» **EXERCISE REQUIREMENTS**:
Transcribe all of the records exactly, leaving every line as it is.

[Stored items]

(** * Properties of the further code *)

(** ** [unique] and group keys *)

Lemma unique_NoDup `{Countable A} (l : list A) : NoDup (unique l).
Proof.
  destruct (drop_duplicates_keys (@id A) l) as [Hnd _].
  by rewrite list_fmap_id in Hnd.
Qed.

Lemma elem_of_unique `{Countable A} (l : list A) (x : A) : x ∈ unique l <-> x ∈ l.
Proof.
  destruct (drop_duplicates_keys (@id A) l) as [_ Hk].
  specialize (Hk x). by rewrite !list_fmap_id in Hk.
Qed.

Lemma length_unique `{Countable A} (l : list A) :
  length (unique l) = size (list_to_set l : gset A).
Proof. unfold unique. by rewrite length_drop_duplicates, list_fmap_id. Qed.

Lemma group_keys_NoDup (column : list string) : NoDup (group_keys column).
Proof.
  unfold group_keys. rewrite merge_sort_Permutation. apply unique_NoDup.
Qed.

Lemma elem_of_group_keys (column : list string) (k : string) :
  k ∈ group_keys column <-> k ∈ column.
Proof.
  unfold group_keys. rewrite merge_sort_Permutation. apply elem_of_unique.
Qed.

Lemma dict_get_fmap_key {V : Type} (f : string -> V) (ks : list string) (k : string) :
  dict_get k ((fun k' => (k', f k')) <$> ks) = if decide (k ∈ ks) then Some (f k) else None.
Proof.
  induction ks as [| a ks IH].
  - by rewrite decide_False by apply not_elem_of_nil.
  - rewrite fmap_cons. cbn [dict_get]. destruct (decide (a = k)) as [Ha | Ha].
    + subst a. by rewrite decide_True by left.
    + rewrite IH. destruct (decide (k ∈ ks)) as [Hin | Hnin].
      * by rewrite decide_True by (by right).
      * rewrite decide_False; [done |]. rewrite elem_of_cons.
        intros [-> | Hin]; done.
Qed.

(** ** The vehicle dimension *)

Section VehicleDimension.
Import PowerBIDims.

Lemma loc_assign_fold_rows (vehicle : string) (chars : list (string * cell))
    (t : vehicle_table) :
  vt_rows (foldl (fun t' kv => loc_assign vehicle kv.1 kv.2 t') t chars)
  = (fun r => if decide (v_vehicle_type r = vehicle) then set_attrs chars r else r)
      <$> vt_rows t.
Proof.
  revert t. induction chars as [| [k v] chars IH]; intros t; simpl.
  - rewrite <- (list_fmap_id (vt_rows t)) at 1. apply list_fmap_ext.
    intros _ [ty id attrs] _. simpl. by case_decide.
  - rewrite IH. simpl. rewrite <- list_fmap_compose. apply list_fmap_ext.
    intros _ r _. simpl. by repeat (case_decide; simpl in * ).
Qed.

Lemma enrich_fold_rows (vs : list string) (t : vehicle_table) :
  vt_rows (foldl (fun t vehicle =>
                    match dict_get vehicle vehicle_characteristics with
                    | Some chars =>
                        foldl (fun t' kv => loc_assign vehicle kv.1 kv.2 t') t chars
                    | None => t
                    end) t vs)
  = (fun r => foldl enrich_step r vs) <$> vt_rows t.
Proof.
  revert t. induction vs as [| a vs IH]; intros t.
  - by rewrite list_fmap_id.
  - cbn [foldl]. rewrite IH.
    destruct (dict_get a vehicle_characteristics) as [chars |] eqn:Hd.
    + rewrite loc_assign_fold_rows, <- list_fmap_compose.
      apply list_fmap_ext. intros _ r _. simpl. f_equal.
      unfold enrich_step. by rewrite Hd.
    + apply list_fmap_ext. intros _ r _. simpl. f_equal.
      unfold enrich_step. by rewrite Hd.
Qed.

» **OUTPUT**:
(** * Properties of the further code *)

(** ** [unique] and group keys *)

Lemma unique_NoDup `{Countable A} (l : list A) : NoDup (unique l).
Proof.
  destruct (drop_duplicates_keys (@id A) l) as [Hnd _].
  by rewrite list_fmap_id in Hnd.
Qed.

Lemma elem_of_unique `{Countable A} (l : list A) (x : A) : x ∈ unique l <-> x ∈ l.
Proof.
  destruct (drop_duplicates_keys (@id A) l) as [_ Hk].
  specialize (Hk x). by rewrite !list_fmap_id in Hk.
Qed.

Lemma length_unique `{Countable A} (l : list A) :
  length (unique l) = size (list_to_set l : gset A).
Proof. unfold unique. by rewrite length_drop_duplicates, list_fmap_id. Qed.

Lemma group_keys_NoDup (column : list string) : NoDup (group_keys column).
Proof.
  unfold group_keys. rewrite merge_sort_Permutation. apply unique_NoDup.
Qed.

Lemma elem_of_group_keys (column : list string) (k : string) :
  k ∈ group_keys column <-> k ∈ column.
Proof.
  unfold group_keys. rewrite merge_sort_Permutation. apply elem_of_unique.
Qed.

Lemma dict_get_fmap_key {V : Type} (f : string -> V) (ks : list string) (k : string) :
  dict_get k ((fun k' => (k', f k')) <$> ks) = if decide (k ∈ ks) then Some (f k) else None.
Proof.
  induction ks as [| a ks IH].
  - by rewrite decide_False by apply not_elem_of_nil.
  - rewrite fmap_cons. cbn [dict_get]. destruct (decide (a = k)) as [Ha | Ha].
    + subst a. by rewrite decide_True by left.
    + rewrite IH. destruct (decide (k ∈ ks)) as [Hin | Hnin].
      * by rewrite decide_True by (by right).
      * rewrite decide_False; [done |]. rewrite elem_of_cons.
        intros [-> | Hin]; done.
Qed.

(** ** The vehicle dimension *)

Section VehicleDimension.
Import PowerBIDims.

Lemma loc_assign_fold_rows (vehicle : string) (chars : list (string * cell))
    (t : vehicle_table) :
  vt_rows (foldl (fun t' kv => loc_assign vehicle kv.1 kv.2 t') t chars)
  = (fun r => if decide (v_vehicle_type r = vehicle) then set_attrs chars r else r)
      <$> vt_rows t.
Proof.
  revert t. induction chars as [| [k v] chars IH]; intros t; simpl.
  - rewrite <- (list_fmap_id (vt_rows t)) at 1. apply list_fmap_ext.
    intros _ [ty id attrs] _. simpl. by case_decide.
  - rewrite IH. simpl. rewrite <- list_fmap_compose. apply list_fmap_ext.
    intros _ r _. simpl. by repeat (case_decide; simpl in * ).
Qed.

Lemma enrich_fold_rows (vs : list string) (t : vehicle_table) :
  vt_rows (foldl (fun t vehicle =>
                    match dict_get vehicle vehicle_characteristics with
                    | Some chars =>
                        foldl (fun t' kv => loc_assign vehicle kv.1 kv.2 t') t chars
                    | None => t
                    end) t vs)
  = (fun r => foldl enrich_step r vs) <$> vt_rows t.
Proof.
  revert t. induction vs as [| a vs IH]; intros t.
  - by rewrite list_fmap_id.
  - cbn [foldl]. rewrite IH.
    destruct (dict_get a vehicle_characteristics) as [chars |] eqn:Hd.
    + rewrite loc_assign_fold_rows, <- list_fmap_compose.
      apply list_fmap_ext. intros _ r _. simpl. f_equal.
      unfold enrich_step. by rewrite Hd.
    + apply list_fmap_ext. intros _ r _. simpl. f_equal.
      unfold enrich_step. by rewrite Hd.
Qed.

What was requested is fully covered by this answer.